◆ **Aim of the exercise**:
If a line in the data holds the string "regs", list it.

Dataset entries
*** Block opens ***
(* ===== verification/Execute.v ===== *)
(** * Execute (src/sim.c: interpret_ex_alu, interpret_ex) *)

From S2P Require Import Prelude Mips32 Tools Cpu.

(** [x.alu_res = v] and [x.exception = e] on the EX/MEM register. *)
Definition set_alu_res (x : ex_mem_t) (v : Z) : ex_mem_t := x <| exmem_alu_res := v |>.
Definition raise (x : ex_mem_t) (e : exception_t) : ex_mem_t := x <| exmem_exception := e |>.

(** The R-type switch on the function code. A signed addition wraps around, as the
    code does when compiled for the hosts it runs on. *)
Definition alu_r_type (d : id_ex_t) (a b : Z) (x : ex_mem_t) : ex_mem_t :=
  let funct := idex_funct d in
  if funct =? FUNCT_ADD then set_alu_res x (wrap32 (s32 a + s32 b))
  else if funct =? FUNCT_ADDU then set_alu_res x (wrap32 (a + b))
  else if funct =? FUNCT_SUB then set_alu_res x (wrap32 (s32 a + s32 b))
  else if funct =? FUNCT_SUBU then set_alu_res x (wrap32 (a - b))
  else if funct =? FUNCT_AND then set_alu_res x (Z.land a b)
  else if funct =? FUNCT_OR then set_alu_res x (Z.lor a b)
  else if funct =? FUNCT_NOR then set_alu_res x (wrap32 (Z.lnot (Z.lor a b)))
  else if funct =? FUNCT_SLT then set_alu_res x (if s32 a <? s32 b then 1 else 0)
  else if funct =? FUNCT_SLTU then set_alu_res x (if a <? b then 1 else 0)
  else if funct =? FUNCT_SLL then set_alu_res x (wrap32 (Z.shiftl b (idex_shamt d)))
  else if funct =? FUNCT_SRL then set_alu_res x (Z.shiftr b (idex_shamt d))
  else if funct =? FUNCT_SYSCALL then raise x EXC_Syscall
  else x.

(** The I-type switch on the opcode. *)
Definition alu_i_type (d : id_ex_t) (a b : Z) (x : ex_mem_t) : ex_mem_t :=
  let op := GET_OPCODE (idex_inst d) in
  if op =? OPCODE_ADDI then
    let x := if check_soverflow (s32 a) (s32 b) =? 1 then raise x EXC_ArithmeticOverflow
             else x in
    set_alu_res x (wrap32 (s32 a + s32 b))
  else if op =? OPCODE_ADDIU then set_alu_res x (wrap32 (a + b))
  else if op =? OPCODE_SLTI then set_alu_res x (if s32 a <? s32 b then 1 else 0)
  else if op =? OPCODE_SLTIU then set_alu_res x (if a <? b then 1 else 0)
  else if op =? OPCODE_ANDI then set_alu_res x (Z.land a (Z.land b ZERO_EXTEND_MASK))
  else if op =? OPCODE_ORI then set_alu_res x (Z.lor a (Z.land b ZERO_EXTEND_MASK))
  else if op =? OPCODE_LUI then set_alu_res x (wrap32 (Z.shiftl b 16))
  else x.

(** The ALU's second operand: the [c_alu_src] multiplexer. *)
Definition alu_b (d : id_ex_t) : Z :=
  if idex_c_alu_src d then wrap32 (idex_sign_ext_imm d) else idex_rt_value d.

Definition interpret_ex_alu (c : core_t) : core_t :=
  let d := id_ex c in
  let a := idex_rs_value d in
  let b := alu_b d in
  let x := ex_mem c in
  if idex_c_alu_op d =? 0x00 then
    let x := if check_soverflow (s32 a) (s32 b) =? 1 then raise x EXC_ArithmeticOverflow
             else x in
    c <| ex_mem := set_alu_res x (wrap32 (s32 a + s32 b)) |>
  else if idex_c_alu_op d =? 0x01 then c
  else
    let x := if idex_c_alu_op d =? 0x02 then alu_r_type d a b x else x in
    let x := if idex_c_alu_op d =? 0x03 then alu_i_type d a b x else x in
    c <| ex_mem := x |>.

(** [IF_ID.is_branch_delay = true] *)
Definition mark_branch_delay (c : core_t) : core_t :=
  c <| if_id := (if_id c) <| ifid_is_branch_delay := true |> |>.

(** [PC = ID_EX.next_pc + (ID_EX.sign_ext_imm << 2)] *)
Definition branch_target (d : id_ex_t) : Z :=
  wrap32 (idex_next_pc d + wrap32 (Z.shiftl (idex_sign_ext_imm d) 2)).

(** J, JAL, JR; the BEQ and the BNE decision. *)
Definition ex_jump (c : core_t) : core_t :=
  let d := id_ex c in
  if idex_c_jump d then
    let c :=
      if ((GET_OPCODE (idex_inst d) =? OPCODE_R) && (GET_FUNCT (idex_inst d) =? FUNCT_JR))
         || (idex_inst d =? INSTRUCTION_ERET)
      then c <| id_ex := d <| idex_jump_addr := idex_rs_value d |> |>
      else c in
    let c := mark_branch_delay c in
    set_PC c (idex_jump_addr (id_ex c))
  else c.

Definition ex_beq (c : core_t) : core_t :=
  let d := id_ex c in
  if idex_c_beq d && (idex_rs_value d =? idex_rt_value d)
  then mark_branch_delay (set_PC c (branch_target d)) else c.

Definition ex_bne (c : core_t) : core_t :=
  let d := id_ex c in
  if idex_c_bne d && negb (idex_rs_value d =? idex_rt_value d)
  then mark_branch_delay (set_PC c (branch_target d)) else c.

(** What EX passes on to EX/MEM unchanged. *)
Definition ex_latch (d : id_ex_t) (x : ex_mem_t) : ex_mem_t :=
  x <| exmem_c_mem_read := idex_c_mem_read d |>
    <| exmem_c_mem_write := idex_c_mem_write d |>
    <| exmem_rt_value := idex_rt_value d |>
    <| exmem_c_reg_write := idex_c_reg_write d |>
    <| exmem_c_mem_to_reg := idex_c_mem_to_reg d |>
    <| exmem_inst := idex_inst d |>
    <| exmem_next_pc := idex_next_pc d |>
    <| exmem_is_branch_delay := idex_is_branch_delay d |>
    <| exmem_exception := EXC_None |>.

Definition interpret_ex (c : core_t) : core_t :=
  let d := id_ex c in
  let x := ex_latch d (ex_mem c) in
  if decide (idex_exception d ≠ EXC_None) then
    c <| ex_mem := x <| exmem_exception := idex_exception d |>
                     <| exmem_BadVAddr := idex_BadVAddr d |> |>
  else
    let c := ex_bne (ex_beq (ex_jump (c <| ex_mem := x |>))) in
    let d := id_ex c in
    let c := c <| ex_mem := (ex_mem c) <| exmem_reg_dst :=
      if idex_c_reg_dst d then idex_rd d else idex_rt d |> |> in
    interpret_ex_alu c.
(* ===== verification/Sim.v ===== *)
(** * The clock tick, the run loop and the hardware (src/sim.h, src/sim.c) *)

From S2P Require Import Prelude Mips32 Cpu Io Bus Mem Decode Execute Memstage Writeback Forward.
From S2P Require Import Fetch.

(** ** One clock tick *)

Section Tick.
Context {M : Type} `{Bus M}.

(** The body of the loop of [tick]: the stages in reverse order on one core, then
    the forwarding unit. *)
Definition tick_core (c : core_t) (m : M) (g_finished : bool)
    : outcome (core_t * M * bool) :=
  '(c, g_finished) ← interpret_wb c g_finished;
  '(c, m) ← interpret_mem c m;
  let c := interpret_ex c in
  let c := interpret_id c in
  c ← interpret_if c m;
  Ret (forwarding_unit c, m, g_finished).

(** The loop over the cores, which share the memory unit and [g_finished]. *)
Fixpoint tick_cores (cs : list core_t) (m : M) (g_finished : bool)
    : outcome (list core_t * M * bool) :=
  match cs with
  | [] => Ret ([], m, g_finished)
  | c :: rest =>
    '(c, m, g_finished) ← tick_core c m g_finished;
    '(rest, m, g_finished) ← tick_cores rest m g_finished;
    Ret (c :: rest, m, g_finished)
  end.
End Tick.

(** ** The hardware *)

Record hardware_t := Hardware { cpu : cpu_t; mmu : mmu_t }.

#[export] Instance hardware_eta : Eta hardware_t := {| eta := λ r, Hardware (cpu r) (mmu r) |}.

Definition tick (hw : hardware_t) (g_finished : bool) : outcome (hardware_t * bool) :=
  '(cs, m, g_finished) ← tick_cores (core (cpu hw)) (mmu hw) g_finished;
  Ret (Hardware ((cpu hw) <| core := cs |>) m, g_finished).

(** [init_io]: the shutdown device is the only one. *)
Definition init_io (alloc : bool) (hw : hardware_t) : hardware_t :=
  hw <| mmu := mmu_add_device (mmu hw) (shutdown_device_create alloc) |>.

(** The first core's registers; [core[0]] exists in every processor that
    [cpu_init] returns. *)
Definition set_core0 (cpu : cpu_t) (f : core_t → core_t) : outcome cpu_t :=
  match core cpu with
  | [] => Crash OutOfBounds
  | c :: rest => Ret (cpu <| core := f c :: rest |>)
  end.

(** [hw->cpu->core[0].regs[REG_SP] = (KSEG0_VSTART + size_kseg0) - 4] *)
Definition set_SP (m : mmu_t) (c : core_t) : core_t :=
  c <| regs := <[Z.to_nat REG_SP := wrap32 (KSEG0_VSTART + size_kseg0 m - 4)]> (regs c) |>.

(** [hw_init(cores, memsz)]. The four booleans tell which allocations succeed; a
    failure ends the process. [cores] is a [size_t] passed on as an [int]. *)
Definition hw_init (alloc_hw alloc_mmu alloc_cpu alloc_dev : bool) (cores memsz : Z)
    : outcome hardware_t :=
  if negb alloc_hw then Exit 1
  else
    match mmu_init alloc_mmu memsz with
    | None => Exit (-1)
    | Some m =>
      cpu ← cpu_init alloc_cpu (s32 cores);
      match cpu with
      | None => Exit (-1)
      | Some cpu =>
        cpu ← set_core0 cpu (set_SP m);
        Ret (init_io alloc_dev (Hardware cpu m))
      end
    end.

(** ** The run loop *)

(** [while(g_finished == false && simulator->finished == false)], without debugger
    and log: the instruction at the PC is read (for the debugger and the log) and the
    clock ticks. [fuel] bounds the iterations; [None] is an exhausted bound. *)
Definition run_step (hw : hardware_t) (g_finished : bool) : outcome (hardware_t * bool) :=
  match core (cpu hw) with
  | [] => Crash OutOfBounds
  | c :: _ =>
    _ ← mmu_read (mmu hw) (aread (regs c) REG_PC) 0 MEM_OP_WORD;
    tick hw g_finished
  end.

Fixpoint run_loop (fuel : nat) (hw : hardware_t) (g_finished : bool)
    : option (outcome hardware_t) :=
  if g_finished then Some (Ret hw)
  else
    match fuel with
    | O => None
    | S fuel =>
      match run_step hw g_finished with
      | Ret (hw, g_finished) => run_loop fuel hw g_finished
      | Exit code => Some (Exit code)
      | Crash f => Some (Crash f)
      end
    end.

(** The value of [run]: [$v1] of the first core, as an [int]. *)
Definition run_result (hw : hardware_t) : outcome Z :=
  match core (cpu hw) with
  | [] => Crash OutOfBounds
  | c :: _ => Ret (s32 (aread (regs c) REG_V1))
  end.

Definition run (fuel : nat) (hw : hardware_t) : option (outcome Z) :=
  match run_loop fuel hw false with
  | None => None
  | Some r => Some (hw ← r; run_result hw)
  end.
*** Block closes ***
◆ **Task response**:
(** [hw->cpu->core[0].regs[REG_SP] = (KSEG0_VSTART + size_kseg0) - 4] *)
  c <| regs := <[Z.to_nat REG_SP := wrap32 (KSEG0_VSTART + size_kseg0 m - 4)]> (regs c) |>.
    _ ← mmu_read (mmu hw) (aread (regs c) REG_PC) 0 MEM_OP_WORD;
  | c :: _ => Ret (s32 (aread (regs c) REG_V1))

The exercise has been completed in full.